Just finished this book again. I re-read it because I got thinking about contest, games, and Marshall McLuhan. Provocative & thoughtful, seems as on point today as when it was published in 1983. The strength of this book is the perspective Ong brings to the shift from renaissance to modernity in the educational system. In the West, the inherently human adversarial relationship was institutionalized: the disputational, dialectical structure of philosophy, theology, even the whole academic enterprise. An example of the shift is that Aquinas (not unlike Plato) expressed his thought in a polemic, adversarial way: a dialogue with questions, answers, criticism of answers, etc. Whereas the modern textbook is remarkably univocal. Teachers and students collaborate instead of battling each other in disputes over petty infractions. The conflict is still part of human thought but it has become internalized.
This was incredible. My college’s campus minister gave it to me, and like you I raised an eyebrow at the Freudian title, but it blew me away. Ong compellingly argues that “contest” - struggling against someone or something - is central to human consciousness but especially masculinity.

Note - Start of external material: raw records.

(** * XStream: a streaming parser for SSE-style text

    A shallow embedding of the three TypeScript modules of the library
    ([combine/splitStream.ts], [combine/splitPart.ts], [core/xstream.ts])
    together with the properties their specification states.

    JavaScript strings are sequences of UTF-16 code units; they are
    modelled as lists of code units.  Objects used as records are finite
    maps from strings to strings. *)

From Stdlib Require Import NArith List Bool Lia.
From stdpp Require Import base list strings gmap sorting.

Open Scope N_scope.
Open Scope nat_scope.

(** ** JavaScript strings *)

Abbreviation code_unit := N (only parsing).
Abbreviation jsstring := (list N) (only parsing).

(** An ASCII literal as a JavaScript string. *)
Definition lit (s : string) : jsstring :=
  map Ascii.N_of_ascii (String.list_ascii_of_string s).
Arguments lit s%_string.

(** The line feed, ["\n"]. *)
Definition LF : jsstring := [10%N].

(** [WhiteSpace] and [LineTerminator] of ECMAScript: the code units that
    [String.prototype.trim] removes. *)
Definition is_ws (c : code_unit) : bool :=
  ((9 <=? c) && (c <=? 13) || (c =? 32) || (c =? 160) || (c =? 5760)
   || (8192 <=? c) && (c <=? 8202) || (c =? 8232) || (c =? 8233)
   || (c =? 8239) || (c =? 8287) || (c =? 12288) || (c =? 65279))%N.

Fixpoint trimStart (s : jsstring) : jsstring :=
  match s with
  | [] => []
  | c :: s' => if is_ws c then trimStart s' else s
  end.

Definition trimEnd (s : jsstring) : jsstring := rev (trimStart (rev s)).

(** [s.trim()] *)
Definition trim (s : jsstring) : jsstring := trimEnd (trimStart s).

(** [s === ''] *)
Definition is_empty (s : jsstring) : bool :=
  match s with [] => true | _ :: _ => false end.

(** [s.trim() !== ''] *)
Definition nonblank (s : jsstring) : bool := negb (is_empty (trim s)).

(** Every code unit of [s] is white space. *)
Definition all_ws (s : jsstring) : bool := forallb is_ws s.

(** [pat] occurs somewhere in [s]. *)
Definition contains (pat s : jsstring) : Prop :=
  exists a b, s = a ++ pat ++ b.

(** [pat] occurs in [s] at position 0. *)
Fixpoint startsWith (pat s : jsstring) : bool :=
  match pat, s with
  | [], _ => true
  | _ :: _, [] => false
  | p :: pat', c :: s' => (p =? c)%N && startsWith pat' s'
  end.

(** [s.indexOf(pat)]: the least position at which [pat] occurs, [None]
    standing for the result -1. *)
Fixpoint indexOf (pat s : jsstring) : option nat :=
  match s with
  | [] => if startsWith pat [] then Some 0 else None
  | _ :: s' => if startsWith pat s then Some 0 else option_map S (indexOf pat s')
  end.

(** The loop of [String.prototype.split] for a non-empty separator: cut at
    the first occurrence, resume after it.  Every round consumes at least
    one code unit, so [length s] rounds are enough. *)
Fixpoint split_from (fuel : nat) (sep s : jsstring) : list jsstring :=
  match indexOf sep s with
  | None => [s]
  | Some j =>
      match fuel with
      | 0 => [s]
      | S fuel' => firstn j s :: split_from fuel' sep (skipn (j + length sep) s)
      end
  end.

(** [s.split(sep)].  With the empty separator the string is cut into its
    code units, and the empty string gives the empty array. *)
Definition split (sep s : jsstring) : list jsstring :=
  match sep with
  | [] => map (fun c => [c]) s
  | _ :: _ => split_from (length s) sep s
  end.

(** ** Transform streams

    A [TransformStream] is a transformer with a private state: [transform]
    is called on every incoming chunk, [flush] once when the input closes,
    and both enqueue zero or more outputs.  [pipeThrough] is what the
    readable side delivers, in order, for a given sequence of chunks. *)

Record TransformStream (I O : Type) := {
  ts_state : Type;
  ts_start : ts_state;
  ts_transform : ts_state -> I -> ts_state * list O;
  ts_flush : ts_state -> list O
}.
Arguments ts_state {I O} _.
Arguments ts_start {I O} _.
Arguments ts_transform {I O} _ _ _.
Arguments ts_flush {I O} _ _.

Fixpoint feed {I O} (ts : TransformStream I O) (st : ts_state ts)
    (chunks : list I) : ts_state ts * list O :=
  match chunks with
  | [] => (st, [])
  | chunk :: rest =>
      let '(st1, out1) := ts_transform ts st chunk in
      let '(st2, out2) := feed ts st1 rest in
      (st2, out1 ++ out2)
  end.

Definition pipeThrough {I O} (ts : TransformStream I O) (chunks : list I) : list O :=
  let '(st, out) := feed ts (ts_start ts) chunks in
  out ++ ts_flush ts st.

(** ** splitStream.ts *)

(** Modelled from the spec: the three constants of [const.ts], which is
    not among the sources.  The configuration table gives the defaults as
    a double line-break, a single line-break and a colon. *)
Definition DEFAULT_STREAM_SEPARATOR : jsstring := LF ++ LF.
Definition DEFAULT_PART_SEPARATOR : jsstring := LF.
Definition DEFAULT_KV_SEPARATOR : jsstring := lit ":".

Module SplitStream.

(** The variable [buffer].  It starts as [''] and is assigned
    [parts[parts.length - 1]], which is [undefined] ([None]) when
    [parts] is empty. *)
Abbreviation buffer_t := (option (list N)) (only parsing).

(** [buffer += chunk]; an [undefined] buffer is converted to the text
    "undefined". *)
Definition append (buffer : buffer_t) (chunk : jsstring) : jsstring :=
  match buffer with
  | Some b => b ++ chunk
  | None => lit "undefined" ++ chunk
  end.

Definition transform (separator : jsstring) (buffer : buffer_t)
    (chunk : jsstring) : buffer_t * list jsstring :=
  let buffer' := append buffer chunk in
  let parts := split separator buffer' in
  (last parts, List.filter nonblank (removelast parts)).

(** [(buffer ?? '').trim() !== ''] guards the final emission. *)
Definition flush (buffer : buffer_t) : list jsstring :=
  match buffer with
  | Some b => if nonblank b then [b] else []
  | None => []
  end.

End SplitStream.

Definition splitStream (separator : jsstring) : TransformStream jsstring jsstring :=
  {| ts_state := option jsstring;
     ts_start := Some [];
     ts_transform := SplitStream.transform separator;
     ts_flush := SplitStream.flush |}.

(** ** splitPart.ts *)

Abbreviation SSEOutput := (gmap (list N) (list N)) (only parsing).

Module SplitPart.

(** The reducer: one line folded into the record under construction. *)
Definition step (kvSeparator : jsstring) (acc : SSEOutput) (line : jsstring)
    : SSEOutput :=
  match indexOf kvSeparator line with
  | None => acc
  | Some sepIndex =>
      let key := firstn sepIndex line in
      if is_empty (trim key) then acc
      else
        let value := trim (skipn (sepIndex + 1) line) in
        <[key := value]> acc
  end.

(** [lines.reduce(..., {})] *)
Definition record (separator kvSeparator partChunk : jsstring) : SSEOutput :=
  fold_left (step kvSeparator) (split separator partChunk) ∅.

(** [Object.keys(sseEvent).length > 0] *)
Definition has_fields (sseEvent : SSEOutput) : bool :=
  bool_decide (0 < size sseEvent).

Definition transform (separator kvSeparator partChunk : jsstring)
    : list SSEOutput :=
  let sseEvent := record separator kvSeparator partChunk in
  if has_fields sseEvent then [sseEvent] else [].

End SplitPart.

Definition splitPart (separator kvSeparator : jsstring)
    : TransformStream jsstring SSEOutput :=
  {| ts_state := unit;
     ts_start := tt;
     ts_transform := fun st partChunk =>
       (st, SplitPart.transform separator kvSeparator partChunk);
     ts_flush := fun _ => [] |}.

(** ** xstream.ts *)

(** *** The pipeline

    [TextDecoderStream] is the platform's decoder; the pipeline is stated
    for any transform from byte chunks to text fragments. *)

Abbreviation Uint8Array := (list Byte.byte) (only parsing).

(** The decoder on chunks of ASCII bytes (below 128), where every byte
    is its own code unit: a chunk gives one fragment, and an empty chunk
    gives none.  It stands for [TextDecoderStream] on such input only, in
    examples; the theorems hold for any decoder. *)
Definition asciiDecoderStream : TransformStream Uint8Array jsstring :=
  {| ts_state := unit;
     ts_start := tt;
     ts_transform := fun st chunk =>
       (st, match chunk with [] => [] | _ => [map Byte.to_N chunk] end);
     ts_flush := fun _ => [] |}.

(** The bytes of an ASCII literal. *)
Definition bytes (s : string) : Uint8Array := String.list_byte_of_string s.
Arguments bytes s%_string.

Section Pipeline.

Variable decoderStream : TransformStream Uint8Array jsstring.

(** The text the decoder produces for a sequence of byte chunks. *)
Definition decoded_text (readableStream : list Uint8Array) : jsstring :=
  concat (pipeThrough decoderStream readableStream).

(** The branch taken without [transformStream]. *)
Definition defaultPipeline (STREAM_SEPARATOR PART_SEPARATOR KV_SEPARATOR : jsstring)
    (readableStream : list Uint8Array) : list SSEOutput :=
  pipeThrough (splitPart PART_SEPARATOR KV_SEPARATOR)
    (pipeThrough (splitStream STREAM_SEPARATOR)
       (pipeThrough decoderStream readableStream)).

End Pipeline.

(** *** The async iterator

    The generator installed as [Symbol.asyncIterator].  One session is one
    generator object.  What the generator meets on each turn of its
    [while (true)] loop is supplied by the environment: either the signal is
    found aborted, and [reader.cancel()] then resolves or rejects, or
    [reader.read()] settles with a value, with [done], or with a
    rejection.  When the environment has nothing more to offer, the
    pending [read()] never settles.

    Callbacks are optional.  A registered callback is given by how each of
    its calls ends: it returns, or it throws.  Since all calls are made
    inside [try], what a callback throws is caught and reported to the
    error callback; what the error callback throws leaves the generator.
    Every call, together with the operations on the reader, is logged in a
    trace, and how a call ends may depend on the trace so far. *)

Module XStream.

Section Iterator.

Context {Output Error : Type}.

(** JavaScript's [ToBoolean] on the values of the final stage: the test
    of [if (value)]. *)
Variable truthy : Output -> bool.

Inductive event :=
| GetReader                      (* this.getReader() *)
| Read                           (* reader.read() *)
| Cancel                         (* reader.cancel() *)
| ReleaseLock                    (* reader.releaseLock() *)
| CbStart
| CbOutput (value : Output)
| CbComplete
| CbAbort
| CbError (error : Error).

(** How a call of a callback ends. *)
Inductive outcome :=
| Returns
| Throws (error : Error).

(** A callback without argument, as a function of the trace at the moment
    of the call. *)
Definition callback : Type := list event -> outcome.

(** The lifecycle callbacks of the options; [None] is an option left
    out. *)
Record XStreamOptions := {
  onSSEOutput : option (list event -> Output -> outcome);
  onSSEError : option (list event -> Error -> outcome);
  onSSEComplete : option callback;
  onSSEAbort : option callback;
  onSSEStart : option callback
}.

(** The callback with its argument supplied. *)
Definition applied {A : Type} (cb : option (list event -> A -> outcome)) (a : A)
    : option callback :=
  match cb with
  | Some f => Some (fun history => f history a)
  | None => None
  end.

(** [callback?.(...)]: the call is logged as [e]; an option left out does
    nothing. *)
Definition call (cb : option callback) (e : event) (tr : list event)
    : list event * outcome :=
  match cb with
  | Some f => (tr ++ [e], f tr)
  | None => (tr, Returns)
  end.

Males are intimately connected with their mother from birth, and much of their environment is feminine - the home, “Mother Nature,” “Mother Church.” To become a man, then, the male must differentiate himself from his environment, from females, and even from other men. The primary way males do this is via contest - hence the intensity of anything from football to chess to fraternity pledgeship. Ong demonstrates this in the animal kingdom and probes into fascinating applications of this on the individual and societal scale: everything from our endless thirst for spectator sports to the role of contest in the formation of Western logic and education.
Ong doesn’t say much about whether we should promote contest among males - he merely presents its prominence in the male psyche and argues that it has a biological base. I understand myself far better after reading this, and I think his findings are highly useful for understanding masculinity and engaging with our cultural institutions.